### [Given data]
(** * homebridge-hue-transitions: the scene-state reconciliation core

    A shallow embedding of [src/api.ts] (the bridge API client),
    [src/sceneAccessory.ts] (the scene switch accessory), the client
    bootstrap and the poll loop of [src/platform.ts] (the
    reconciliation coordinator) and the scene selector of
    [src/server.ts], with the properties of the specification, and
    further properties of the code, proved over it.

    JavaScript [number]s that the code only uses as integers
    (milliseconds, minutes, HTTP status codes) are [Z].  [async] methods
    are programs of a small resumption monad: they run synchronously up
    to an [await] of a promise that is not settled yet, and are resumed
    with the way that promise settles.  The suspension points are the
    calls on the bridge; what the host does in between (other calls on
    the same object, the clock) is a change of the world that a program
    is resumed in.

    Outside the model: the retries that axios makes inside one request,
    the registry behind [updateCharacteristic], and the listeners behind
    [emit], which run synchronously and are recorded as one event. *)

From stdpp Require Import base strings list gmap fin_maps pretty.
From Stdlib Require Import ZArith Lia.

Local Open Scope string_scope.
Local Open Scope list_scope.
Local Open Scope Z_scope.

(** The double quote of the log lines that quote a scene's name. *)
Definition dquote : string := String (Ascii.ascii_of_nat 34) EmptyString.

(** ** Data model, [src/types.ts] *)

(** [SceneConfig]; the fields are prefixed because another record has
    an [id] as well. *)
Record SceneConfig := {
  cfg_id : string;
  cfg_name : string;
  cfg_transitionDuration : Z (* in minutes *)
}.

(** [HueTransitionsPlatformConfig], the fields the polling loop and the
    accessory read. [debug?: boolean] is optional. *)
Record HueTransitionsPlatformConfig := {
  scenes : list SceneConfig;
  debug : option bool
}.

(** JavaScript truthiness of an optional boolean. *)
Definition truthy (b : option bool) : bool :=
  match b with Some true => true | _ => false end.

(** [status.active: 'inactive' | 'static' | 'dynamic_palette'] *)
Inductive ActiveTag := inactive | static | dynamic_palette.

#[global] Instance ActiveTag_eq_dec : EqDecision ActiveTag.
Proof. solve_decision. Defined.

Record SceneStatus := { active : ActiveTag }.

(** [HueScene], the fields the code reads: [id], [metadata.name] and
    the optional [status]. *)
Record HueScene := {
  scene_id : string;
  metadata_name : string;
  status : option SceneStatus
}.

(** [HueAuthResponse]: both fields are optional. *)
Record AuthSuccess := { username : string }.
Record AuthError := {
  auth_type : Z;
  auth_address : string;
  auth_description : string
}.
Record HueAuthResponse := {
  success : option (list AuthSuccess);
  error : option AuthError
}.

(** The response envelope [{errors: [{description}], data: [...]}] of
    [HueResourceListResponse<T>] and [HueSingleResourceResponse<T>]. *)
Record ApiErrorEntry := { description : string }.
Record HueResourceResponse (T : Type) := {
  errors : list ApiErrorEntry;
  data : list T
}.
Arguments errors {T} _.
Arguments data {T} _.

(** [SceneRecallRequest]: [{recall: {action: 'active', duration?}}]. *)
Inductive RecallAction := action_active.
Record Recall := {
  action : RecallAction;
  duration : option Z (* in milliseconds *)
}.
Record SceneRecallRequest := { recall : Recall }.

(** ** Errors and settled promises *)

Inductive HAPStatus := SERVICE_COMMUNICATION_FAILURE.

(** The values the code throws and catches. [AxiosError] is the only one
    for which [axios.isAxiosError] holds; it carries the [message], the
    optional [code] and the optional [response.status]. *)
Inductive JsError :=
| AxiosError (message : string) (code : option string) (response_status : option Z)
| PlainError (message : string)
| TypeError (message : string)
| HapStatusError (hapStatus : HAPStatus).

...

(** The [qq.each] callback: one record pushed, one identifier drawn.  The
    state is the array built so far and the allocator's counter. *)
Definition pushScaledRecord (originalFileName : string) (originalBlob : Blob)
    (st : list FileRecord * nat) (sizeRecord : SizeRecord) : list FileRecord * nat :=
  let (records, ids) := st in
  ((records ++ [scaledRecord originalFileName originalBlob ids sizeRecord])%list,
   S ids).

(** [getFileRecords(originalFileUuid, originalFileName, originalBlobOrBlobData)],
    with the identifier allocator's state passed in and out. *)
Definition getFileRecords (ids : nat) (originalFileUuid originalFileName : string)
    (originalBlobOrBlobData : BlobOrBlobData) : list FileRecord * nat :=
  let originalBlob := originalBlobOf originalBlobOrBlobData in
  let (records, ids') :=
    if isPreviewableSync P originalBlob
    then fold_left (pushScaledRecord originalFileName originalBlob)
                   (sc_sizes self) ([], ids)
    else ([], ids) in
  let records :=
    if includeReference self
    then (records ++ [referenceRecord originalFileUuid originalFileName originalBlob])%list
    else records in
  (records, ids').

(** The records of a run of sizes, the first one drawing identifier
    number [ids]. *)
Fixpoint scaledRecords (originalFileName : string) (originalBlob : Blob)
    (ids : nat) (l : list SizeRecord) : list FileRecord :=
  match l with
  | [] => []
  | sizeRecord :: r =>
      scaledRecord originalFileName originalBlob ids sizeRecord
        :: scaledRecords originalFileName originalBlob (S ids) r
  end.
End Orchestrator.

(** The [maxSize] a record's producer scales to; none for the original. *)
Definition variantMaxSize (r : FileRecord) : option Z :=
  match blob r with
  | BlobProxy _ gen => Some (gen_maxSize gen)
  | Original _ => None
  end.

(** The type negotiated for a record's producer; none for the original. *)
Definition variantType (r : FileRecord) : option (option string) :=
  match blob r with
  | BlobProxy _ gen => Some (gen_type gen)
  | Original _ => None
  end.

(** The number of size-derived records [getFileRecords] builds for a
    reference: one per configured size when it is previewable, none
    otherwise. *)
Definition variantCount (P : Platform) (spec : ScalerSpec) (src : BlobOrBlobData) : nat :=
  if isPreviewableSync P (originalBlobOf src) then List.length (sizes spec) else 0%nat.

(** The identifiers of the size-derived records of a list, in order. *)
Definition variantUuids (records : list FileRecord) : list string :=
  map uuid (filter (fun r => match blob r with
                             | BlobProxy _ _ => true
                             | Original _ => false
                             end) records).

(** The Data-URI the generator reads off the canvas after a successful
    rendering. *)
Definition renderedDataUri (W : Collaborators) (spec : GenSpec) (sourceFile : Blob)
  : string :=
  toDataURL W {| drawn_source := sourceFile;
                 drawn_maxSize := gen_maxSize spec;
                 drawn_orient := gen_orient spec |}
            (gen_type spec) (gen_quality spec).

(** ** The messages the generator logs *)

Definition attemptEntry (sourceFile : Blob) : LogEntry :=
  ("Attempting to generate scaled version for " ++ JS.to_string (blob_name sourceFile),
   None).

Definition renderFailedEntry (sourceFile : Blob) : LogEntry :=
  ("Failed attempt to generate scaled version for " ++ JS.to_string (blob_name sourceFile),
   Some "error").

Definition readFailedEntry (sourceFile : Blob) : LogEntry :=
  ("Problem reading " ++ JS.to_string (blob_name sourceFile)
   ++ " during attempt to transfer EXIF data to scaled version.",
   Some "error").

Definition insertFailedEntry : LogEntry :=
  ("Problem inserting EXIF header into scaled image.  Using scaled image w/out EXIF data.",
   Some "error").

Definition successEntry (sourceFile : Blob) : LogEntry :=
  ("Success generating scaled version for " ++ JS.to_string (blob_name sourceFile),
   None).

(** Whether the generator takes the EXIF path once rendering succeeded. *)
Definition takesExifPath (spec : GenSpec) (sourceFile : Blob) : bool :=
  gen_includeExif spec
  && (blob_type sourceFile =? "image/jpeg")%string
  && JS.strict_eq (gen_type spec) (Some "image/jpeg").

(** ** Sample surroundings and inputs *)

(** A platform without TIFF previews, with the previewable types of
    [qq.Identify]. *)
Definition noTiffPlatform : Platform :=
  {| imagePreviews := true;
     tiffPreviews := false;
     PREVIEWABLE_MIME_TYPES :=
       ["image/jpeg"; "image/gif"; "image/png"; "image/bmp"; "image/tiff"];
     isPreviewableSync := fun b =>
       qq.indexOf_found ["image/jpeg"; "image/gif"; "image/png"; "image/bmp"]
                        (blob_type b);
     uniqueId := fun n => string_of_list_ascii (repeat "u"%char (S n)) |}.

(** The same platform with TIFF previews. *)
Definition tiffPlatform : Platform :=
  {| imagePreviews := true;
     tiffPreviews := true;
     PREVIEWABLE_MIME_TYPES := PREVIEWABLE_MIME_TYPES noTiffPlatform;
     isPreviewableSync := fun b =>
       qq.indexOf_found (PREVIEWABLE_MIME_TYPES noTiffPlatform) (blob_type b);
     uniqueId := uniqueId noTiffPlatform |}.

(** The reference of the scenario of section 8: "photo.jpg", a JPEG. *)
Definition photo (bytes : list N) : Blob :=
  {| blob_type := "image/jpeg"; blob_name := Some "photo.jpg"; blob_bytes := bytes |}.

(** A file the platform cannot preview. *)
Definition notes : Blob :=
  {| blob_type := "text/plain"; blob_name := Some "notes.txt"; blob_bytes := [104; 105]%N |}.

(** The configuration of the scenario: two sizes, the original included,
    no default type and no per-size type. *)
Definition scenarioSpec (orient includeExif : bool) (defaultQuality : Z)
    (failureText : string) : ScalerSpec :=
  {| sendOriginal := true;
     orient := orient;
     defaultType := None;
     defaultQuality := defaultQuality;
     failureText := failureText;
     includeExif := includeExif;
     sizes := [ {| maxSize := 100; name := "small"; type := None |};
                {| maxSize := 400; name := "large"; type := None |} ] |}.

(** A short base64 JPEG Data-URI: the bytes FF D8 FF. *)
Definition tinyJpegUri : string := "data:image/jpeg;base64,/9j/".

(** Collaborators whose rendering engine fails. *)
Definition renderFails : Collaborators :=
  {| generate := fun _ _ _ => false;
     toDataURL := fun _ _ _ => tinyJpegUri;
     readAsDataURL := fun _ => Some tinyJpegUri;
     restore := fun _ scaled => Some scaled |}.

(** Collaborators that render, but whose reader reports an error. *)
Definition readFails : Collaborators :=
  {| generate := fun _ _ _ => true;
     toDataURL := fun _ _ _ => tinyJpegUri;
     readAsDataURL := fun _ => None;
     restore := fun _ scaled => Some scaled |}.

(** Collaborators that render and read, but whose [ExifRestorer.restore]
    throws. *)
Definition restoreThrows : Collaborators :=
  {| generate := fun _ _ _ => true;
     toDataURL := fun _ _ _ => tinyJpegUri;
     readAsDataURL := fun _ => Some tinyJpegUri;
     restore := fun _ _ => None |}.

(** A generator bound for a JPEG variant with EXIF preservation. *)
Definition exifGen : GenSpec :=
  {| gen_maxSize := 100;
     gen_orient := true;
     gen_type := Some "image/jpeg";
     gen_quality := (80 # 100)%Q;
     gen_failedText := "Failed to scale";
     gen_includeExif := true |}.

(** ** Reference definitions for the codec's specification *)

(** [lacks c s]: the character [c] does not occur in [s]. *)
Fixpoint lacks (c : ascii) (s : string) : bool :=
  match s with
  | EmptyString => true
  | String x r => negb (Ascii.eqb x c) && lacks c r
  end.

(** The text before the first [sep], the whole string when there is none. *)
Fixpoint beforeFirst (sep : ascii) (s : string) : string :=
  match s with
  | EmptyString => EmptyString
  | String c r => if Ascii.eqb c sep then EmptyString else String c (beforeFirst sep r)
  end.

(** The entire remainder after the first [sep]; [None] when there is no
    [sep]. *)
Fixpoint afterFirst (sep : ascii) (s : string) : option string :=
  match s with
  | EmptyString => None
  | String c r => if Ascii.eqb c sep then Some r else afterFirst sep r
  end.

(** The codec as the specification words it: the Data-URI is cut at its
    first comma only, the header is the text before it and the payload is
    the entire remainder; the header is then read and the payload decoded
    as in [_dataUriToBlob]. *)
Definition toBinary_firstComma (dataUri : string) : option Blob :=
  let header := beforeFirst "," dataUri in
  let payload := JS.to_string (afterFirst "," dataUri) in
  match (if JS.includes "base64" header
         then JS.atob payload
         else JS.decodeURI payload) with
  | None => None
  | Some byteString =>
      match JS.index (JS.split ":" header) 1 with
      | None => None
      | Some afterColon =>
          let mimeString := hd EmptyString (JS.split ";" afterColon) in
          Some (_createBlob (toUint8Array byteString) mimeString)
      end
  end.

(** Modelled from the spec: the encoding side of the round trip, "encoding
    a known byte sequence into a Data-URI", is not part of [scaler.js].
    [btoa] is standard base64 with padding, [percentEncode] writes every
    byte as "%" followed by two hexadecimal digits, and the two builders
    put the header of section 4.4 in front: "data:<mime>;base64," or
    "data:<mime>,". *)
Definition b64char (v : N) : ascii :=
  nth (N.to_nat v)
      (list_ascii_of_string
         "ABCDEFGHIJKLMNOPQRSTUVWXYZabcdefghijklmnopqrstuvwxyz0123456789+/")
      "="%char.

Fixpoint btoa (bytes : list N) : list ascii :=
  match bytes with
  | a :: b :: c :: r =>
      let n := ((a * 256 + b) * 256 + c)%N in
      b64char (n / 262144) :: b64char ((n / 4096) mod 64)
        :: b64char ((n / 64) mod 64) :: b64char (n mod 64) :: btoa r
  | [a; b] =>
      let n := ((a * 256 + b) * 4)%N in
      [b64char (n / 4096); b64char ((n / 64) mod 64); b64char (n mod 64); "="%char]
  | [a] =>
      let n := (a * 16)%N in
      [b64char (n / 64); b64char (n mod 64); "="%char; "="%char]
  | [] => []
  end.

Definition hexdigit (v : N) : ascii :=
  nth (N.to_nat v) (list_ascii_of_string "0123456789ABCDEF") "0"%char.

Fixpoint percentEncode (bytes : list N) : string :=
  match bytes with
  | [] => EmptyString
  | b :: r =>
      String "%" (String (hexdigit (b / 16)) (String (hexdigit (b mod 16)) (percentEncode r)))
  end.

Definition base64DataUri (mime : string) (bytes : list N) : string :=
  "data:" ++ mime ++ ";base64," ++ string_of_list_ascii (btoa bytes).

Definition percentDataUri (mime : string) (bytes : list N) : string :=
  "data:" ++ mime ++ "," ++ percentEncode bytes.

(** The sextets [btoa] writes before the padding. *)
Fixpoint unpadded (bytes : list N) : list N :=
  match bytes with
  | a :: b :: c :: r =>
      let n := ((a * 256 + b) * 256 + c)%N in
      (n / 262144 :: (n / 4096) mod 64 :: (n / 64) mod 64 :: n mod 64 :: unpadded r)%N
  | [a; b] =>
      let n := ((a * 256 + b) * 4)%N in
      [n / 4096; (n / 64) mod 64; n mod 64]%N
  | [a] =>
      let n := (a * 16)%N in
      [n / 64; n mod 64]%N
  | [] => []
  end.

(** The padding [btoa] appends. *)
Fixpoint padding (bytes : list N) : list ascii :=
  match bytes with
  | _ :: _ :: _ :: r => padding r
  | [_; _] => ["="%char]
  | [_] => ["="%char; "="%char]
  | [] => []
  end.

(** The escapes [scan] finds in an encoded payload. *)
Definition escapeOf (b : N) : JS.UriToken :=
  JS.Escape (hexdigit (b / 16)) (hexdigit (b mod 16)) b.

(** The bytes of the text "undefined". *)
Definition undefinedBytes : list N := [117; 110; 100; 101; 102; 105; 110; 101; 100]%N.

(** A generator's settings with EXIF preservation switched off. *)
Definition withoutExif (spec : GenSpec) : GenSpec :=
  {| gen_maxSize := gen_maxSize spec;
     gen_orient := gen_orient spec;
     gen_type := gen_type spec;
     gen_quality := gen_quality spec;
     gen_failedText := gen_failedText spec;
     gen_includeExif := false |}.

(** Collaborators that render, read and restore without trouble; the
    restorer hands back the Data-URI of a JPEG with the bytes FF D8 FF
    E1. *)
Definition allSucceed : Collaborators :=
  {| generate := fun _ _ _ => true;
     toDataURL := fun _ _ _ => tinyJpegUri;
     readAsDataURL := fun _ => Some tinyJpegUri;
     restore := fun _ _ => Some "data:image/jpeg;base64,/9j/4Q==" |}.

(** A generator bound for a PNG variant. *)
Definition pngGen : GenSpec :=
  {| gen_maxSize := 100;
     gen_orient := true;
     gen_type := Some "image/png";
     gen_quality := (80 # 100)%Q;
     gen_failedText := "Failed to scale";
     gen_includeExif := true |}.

### [Exercise brief]
Above are the entries. Quote exactly the lines from the one bearing "(response_status : option Z)" through the one bearing "(hapStatus : HAPStatus).".

### [Solution for this problem]
| AxiosError (message : string) (code : option string) (response_status : option Z)
| PlainError (message : string)
| TypeError (message : string)
| HapStatusError (hapStatus : HAPStatus).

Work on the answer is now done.